Supplied information

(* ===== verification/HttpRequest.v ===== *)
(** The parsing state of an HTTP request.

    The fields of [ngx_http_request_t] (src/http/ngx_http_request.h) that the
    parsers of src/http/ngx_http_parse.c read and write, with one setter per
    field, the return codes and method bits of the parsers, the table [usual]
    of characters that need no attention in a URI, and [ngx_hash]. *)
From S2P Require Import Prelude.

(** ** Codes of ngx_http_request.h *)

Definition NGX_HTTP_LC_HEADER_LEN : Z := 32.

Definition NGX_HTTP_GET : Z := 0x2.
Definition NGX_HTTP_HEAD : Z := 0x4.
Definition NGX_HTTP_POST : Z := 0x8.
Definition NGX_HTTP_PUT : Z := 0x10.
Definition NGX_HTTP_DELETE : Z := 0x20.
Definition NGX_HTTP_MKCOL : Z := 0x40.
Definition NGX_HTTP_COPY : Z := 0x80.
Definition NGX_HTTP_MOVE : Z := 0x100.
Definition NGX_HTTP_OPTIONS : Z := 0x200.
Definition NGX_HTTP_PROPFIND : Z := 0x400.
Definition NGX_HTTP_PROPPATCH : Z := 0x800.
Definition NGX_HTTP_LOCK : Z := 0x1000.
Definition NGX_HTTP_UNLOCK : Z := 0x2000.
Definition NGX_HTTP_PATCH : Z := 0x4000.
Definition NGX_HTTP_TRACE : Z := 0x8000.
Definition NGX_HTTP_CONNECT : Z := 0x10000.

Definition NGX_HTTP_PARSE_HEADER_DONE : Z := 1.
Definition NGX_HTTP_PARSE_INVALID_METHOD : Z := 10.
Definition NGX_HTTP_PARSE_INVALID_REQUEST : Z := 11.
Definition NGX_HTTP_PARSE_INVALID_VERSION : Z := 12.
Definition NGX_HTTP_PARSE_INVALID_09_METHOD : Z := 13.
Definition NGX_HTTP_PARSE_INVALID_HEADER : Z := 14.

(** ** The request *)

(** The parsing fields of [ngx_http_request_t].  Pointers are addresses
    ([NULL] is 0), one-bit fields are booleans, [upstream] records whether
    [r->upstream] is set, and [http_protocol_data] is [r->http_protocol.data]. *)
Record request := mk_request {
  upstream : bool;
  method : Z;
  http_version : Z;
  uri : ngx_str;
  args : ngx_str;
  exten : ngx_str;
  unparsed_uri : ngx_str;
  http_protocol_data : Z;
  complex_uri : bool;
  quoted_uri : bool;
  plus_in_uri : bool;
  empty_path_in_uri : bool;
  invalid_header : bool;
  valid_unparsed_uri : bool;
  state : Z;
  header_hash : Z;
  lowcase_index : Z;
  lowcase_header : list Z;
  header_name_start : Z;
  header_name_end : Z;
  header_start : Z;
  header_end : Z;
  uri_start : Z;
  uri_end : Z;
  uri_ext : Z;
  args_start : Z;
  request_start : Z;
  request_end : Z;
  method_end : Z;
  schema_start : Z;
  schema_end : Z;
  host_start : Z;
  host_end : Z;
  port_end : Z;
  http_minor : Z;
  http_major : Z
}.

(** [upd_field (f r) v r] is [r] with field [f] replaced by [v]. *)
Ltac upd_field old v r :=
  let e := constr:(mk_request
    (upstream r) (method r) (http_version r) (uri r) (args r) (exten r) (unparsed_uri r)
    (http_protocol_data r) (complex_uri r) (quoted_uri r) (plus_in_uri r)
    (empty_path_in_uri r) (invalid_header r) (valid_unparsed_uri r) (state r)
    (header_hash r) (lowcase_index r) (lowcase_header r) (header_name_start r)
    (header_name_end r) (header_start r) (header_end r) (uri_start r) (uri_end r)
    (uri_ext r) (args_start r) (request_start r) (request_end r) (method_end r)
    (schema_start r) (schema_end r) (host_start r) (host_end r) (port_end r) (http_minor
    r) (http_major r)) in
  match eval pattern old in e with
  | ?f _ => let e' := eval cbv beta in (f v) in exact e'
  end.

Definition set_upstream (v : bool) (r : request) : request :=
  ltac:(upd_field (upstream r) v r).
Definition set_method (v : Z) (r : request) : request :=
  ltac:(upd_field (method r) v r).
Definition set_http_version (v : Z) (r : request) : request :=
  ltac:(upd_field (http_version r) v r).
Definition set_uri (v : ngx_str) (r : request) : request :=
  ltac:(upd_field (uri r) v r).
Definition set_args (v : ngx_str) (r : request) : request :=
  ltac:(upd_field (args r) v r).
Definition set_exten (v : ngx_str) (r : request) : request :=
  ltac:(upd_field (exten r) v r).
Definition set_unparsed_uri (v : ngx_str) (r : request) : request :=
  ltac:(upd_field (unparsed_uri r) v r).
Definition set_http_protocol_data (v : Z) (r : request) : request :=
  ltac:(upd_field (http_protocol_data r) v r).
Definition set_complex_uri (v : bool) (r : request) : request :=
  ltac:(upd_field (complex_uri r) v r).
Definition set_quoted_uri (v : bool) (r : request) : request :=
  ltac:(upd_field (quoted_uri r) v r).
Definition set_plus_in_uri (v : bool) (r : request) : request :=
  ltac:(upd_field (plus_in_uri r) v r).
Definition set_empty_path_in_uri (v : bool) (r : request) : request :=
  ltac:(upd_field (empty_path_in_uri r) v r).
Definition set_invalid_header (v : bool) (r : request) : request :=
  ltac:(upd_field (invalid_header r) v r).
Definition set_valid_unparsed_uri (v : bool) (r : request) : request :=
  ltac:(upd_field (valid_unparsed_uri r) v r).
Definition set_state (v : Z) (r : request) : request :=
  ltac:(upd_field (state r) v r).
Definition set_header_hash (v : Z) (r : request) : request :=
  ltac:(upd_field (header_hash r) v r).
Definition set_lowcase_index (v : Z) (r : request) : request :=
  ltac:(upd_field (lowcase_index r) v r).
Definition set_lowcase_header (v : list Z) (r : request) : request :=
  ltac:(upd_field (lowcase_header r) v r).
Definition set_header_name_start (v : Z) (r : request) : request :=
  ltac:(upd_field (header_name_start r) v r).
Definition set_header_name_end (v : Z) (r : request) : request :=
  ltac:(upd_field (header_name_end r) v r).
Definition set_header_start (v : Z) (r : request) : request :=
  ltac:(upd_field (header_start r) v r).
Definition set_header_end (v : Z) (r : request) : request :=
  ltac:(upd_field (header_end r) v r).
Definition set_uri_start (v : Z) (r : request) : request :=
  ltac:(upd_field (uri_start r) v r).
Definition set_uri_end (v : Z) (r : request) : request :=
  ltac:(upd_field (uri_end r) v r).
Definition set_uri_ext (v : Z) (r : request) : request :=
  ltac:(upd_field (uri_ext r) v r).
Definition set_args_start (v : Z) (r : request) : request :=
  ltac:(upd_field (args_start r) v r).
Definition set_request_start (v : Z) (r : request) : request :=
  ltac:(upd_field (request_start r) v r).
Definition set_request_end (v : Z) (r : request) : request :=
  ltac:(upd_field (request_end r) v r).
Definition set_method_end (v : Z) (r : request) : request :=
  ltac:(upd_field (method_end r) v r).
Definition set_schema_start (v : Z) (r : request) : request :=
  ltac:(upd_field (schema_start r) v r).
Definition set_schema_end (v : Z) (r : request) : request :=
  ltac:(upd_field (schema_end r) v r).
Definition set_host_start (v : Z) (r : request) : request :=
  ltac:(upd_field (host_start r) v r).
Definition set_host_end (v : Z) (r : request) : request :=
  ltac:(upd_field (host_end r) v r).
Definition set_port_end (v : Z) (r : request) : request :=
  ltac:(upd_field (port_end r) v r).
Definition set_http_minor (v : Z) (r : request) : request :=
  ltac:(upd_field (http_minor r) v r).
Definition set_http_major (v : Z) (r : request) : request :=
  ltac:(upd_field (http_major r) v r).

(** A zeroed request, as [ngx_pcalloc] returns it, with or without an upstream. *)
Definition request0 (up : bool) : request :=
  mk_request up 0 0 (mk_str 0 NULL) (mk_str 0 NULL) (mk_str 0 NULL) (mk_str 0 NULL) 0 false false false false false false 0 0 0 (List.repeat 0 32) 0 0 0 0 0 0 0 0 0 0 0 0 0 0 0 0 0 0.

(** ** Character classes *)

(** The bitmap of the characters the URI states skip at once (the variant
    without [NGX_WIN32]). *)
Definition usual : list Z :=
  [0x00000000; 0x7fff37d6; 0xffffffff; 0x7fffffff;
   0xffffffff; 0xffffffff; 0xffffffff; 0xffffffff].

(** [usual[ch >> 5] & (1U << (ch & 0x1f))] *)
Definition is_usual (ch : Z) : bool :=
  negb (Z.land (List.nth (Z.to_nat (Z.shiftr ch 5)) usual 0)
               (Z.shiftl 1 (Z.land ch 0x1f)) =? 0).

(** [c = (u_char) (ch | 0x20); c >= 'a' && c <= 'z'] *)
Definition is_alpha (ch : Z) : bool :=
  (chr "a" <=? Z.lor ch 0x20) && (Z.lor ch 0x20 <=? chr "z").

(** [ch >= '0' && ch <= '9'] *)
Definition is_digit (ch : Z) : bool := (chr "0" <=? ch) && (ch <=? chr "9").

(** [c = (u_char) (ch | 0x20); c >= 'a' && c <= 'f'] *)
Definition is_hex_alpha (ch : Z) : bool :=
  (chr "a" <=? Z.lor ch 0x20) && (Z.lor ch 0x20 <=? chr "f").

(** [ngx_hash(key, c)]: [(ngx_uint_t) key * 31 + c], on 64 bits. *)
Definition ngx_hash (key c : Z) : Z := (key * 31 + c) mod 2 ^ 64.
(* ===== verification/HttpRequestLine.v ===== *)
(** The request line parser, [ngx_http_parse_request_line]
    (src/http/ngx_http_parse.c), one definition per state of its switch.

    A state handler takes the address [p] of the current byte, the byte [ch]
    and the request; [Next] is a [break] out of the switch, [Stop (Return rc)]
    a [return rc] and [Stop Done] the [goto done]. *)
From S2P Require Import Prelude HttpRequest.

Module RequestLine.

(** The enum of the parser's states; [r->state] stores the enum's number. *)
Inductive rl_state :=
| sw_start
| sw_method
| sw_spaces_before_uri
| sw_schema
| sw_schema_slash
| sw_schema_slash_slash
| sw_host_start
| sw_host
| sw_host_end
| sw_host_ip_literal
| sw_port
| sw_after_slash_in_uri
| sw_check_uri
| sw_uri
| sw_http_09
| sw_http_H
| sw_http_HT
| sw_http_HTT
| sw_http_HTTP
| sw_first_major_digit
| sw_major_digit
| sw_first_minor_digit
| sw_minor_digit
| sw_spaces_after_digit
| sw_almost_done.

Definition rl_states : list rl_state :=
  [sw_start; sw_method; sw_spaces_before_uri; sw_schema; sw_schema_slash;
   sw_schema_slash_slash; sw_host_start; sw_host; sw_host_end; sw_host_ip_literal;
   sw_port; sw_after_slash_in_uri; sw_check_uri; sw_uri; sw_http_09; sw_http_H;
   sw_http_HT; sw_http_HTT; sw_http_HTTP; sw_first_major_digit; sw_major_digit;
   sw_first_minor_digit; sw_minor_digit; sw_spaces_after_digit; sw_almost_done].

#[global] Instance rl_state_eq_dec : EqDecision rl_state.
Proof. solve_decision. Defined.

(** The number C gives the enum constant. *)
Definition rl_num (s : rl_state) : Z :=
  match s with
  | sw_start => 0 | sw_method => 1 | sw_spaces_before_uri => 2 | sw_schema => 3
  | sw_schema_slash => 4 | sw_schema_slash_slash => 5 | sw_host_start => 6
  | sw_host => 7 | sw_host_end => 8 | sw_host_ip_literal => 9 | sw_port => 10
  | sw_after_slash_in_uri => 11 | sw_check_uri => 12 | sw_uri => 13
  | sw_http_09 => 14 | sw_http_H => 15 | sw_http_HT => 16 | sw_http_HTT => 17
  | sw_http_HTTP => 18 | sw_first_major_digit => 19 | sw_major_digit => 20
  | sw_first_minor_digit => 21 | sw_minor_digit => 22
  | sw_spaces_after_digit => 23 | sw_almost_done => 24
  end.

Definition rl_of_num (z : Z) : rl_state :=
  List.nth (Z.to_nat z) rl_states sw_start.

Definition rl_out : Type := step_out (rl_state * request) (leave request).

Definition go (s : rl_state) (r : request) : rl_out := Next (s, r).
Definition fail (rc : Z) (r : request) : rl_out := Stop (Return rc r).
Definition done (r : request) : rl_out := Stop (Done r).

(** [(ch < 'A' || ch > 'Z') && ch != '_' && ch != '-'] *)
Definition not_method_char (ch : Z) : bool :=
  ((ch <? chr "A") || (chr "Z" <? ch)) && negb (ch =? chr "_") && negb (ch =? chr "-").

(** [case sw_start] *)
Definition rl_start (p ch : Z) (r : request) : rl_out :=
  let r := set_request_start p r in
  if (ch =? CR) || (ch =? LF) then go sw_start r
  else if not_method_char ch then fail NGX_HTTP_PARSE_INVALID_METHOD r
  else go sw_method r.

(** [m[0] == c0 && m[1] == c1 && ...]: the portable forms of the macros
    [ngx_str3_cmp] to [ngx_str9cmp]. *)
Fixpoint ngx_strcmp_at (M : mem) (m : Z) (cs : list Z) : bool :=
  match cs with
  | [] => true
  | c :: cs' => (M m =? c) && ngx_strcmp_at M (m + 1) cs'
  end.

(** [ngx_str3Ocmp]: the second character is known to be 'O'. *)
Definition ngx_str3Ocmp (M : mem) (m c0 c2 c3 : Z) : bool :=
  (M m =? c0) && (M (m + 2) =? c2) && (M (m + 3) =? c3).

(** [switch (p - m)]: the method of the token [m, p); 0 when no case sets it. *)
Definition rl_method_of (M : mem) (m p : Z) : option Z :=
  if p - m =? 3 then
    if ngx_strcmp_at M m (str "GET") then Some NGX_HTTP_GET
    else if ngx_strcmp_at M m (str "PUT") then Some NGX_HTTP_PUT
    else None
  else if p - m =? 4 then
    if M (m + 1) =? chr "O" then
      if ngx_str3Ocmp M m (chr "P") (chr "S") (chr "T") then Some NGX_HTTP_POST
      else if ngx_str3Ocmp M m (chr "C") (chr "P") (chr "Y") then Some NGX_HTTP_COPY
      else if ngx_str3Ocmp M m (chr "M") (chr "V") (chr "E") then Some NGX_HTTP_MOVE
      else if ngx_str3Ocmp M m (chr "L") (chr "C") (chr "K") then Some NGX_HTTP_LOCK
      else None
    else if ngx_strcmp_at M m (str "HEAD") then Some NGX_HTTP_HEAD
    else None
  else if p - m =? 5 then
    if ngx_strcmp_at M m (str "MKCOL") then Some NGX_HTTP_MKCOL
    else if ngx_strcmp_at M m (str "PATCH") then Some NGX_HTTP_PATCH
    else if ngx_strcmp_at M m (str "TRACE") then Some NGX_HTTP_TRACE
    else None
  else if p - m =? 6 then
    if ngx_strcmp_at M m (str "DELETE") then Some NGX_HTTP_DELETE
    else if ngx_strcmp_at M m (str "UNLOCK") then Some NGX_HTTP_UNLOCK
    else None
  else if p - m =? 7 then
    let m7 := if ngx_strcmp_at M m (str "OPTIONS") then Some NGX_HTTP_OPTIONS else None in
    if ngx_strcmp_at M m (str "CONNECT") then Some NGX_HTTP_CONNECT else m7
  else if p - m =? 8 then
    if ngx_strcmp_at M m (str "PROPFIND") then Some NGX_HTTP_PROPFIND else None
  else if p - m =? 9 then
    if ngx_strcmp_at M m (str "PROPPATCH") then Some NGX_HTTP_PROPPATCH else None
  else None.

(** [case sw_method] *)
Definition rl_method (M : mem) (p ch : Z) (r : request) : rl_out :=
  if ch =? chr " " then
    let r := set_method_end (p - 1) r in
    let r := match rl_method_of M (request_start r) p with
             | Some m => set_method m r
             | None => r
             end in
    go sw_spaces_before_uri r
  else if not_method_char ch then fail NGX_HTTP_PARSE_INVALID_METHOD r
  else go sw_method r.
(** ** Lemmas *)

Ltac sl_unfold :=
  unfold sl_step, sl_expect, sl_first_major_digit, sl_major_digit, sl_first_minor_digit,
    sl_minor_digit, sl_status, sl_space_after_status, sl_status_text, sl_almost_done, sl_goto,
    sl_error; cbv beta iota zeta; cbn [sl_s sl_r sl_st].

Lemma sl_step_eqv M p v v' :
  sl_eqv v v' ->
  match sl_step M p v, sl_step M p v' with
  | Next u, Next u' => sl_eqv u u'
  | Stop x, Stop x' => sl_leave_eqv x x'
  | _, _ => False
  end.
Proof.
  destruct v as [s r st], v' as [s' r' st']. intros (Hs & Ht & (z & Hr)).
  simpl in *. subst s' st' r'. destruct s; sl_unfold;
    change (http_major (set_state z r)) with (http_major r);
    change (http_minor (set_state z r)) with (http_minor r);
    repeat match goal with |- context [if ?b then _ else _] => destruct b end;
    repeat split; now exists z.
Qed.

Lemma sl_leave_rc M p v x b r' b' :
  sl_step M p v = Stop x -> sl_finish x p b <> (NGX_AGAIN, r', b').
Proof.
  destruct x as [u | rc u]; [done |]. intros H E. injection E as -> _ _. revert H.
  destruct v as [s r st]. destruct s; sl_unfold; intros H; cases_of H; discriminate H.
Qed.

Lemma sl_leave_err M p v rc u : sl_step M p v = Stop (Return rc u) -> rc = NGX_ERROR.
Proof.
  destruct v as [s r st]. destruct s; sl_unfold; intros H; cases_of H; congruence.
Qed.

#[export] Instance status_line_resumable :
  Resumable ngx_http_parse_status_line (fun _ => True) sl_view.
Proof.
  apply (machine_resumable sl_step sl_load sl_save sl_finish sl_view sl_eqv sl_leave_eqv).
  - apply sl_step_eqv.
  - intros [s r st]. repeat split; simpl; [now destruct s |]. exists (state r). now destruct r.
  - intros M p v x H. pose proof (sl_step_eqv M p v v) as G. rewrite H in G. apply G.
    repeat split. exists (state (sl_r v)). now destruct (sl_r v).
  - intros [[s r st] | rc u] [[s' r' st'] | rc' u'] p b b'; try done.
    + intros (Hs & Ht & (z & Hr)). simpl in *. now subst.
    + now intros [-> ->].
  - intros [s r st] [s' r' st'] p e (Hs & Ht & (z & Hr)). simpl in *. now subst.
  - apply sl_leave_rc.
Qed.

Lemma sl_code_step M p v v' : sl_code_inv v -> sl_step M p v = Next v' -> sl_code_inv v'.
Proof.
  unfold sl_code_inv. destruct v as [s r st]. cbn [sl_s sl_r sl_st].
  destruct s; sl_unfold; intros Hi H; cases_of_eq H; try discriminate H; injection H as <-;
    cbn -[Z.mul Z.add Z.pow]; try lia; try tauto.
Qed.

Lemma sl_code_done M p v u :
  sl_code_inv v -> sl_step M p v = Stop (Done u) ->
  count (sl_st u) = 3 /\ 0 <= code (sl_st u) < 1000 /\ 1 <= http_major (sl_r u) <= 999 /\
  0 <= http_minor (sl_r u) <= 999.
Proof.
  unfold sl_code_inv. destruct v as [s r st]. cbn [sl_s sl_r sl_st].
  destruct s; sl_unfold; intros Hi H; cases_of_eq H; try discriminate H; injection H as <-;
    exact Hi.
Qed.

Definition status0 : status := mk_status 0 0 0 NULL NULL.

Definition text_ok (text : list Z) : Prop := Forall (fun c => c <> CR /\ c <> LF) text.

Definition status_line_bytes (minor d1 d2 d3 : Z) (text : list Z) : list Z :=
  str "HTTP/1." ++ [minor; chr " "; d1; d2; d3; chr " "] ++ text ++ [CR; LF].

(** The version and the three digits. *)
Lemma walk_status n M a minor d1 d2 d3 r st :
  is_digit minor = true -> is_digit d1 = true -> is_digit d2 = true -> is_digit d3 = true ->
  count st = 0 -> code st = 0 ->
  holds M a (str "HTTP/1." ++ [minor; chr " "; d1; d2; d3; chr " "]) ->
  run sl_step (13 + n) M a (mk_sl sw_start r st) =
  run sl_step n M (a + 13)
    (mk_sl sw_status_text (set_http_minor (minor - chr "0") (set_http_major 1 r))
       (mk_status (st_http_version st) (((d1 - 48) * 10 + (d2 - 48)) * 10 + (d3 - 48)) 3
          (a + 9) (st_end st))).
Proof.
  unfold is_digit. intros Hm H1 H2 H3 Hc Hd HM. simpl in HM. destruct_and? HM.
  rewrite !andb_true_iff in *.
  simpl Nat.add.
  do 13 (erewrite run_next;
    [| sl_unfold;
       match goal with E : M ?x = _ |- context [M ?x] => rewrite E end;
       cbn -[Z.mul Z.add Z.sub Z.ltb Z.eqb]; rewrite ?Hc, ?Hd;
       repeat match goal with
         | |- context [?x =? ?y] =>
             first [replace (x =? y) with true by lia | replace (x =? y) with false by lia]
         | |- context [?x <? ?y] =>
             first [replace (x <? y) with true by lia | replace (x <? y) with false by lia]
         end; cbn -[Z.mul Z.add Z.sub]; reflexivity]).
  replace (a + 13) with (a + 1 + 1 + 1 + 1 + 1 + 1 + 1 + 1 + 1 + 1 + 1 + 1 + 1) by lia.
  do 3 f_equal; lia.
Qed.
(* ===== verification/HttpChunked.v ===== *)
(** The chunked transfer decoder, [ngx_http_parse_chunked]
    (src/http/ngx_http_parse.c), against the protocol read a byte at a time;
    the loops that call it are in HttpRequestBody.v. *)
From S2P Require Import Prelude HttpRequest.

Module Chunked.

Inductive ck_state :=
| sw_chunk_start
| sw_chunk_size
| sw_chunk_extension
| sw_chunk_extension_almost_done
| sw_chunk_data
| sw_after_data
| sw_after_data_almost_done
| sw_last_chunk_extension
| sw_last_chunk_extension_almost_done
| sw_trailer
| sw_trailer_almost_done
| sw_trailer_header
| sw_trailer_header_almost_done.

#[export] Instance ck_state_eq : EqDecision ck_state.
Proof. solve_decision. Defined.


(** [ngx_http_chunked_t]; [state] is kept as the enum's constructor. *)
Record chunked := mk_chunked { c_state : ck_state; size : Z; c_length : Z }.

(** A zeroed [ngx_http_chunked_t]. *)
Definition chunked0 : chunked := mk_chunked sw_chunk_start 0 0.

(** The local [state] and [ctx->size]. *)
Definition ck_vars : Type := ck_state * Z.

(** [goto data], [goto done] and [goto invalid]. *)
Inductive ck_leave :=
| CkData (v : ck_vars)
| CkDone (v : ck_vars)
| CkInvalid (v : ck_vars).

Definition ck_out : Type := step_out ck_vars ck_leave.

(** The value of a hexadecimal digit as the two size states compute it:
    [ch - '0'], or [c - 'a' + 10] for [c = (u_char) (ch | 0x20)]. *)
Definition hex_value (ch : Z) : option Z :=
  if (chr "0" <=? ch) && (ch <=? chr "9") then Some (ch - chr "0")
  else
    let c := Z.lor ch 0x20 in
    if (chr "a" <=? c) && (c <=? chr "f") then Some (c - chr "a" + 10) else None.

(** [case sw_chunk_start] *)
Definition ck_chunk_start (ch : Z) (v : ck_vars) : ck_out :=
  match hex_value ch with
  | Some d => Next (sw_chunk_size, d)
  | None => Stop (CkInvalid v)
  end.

Exercise description
Take the listing above and repeat exactly the lines from the one containing "ltac:(upd_field (uri_ext r) v r)." through the one containing "Definition set_schema_start (v", both included.

Result
  ltac:(upd_field (uri_ext r) v r).
Definition set_args_start (v : Z) (r : request) : request :=
  ltac:(upd_field (args_start r) v r).
Definition set_request_start (v : Z) (r : request) : request :=
  ltac:(upd_field (request_start r) v r).
Definition set_request_end (v : Z) (r : request) : request :=
  ltac:(upd_field (request_end r) v r).
Definition set_method_end (v : Z) (r : request) : request :=
  ltac:(upd_field (method_end r) v r).
Definition set_schema_start (v : Z) (r : request) : request :=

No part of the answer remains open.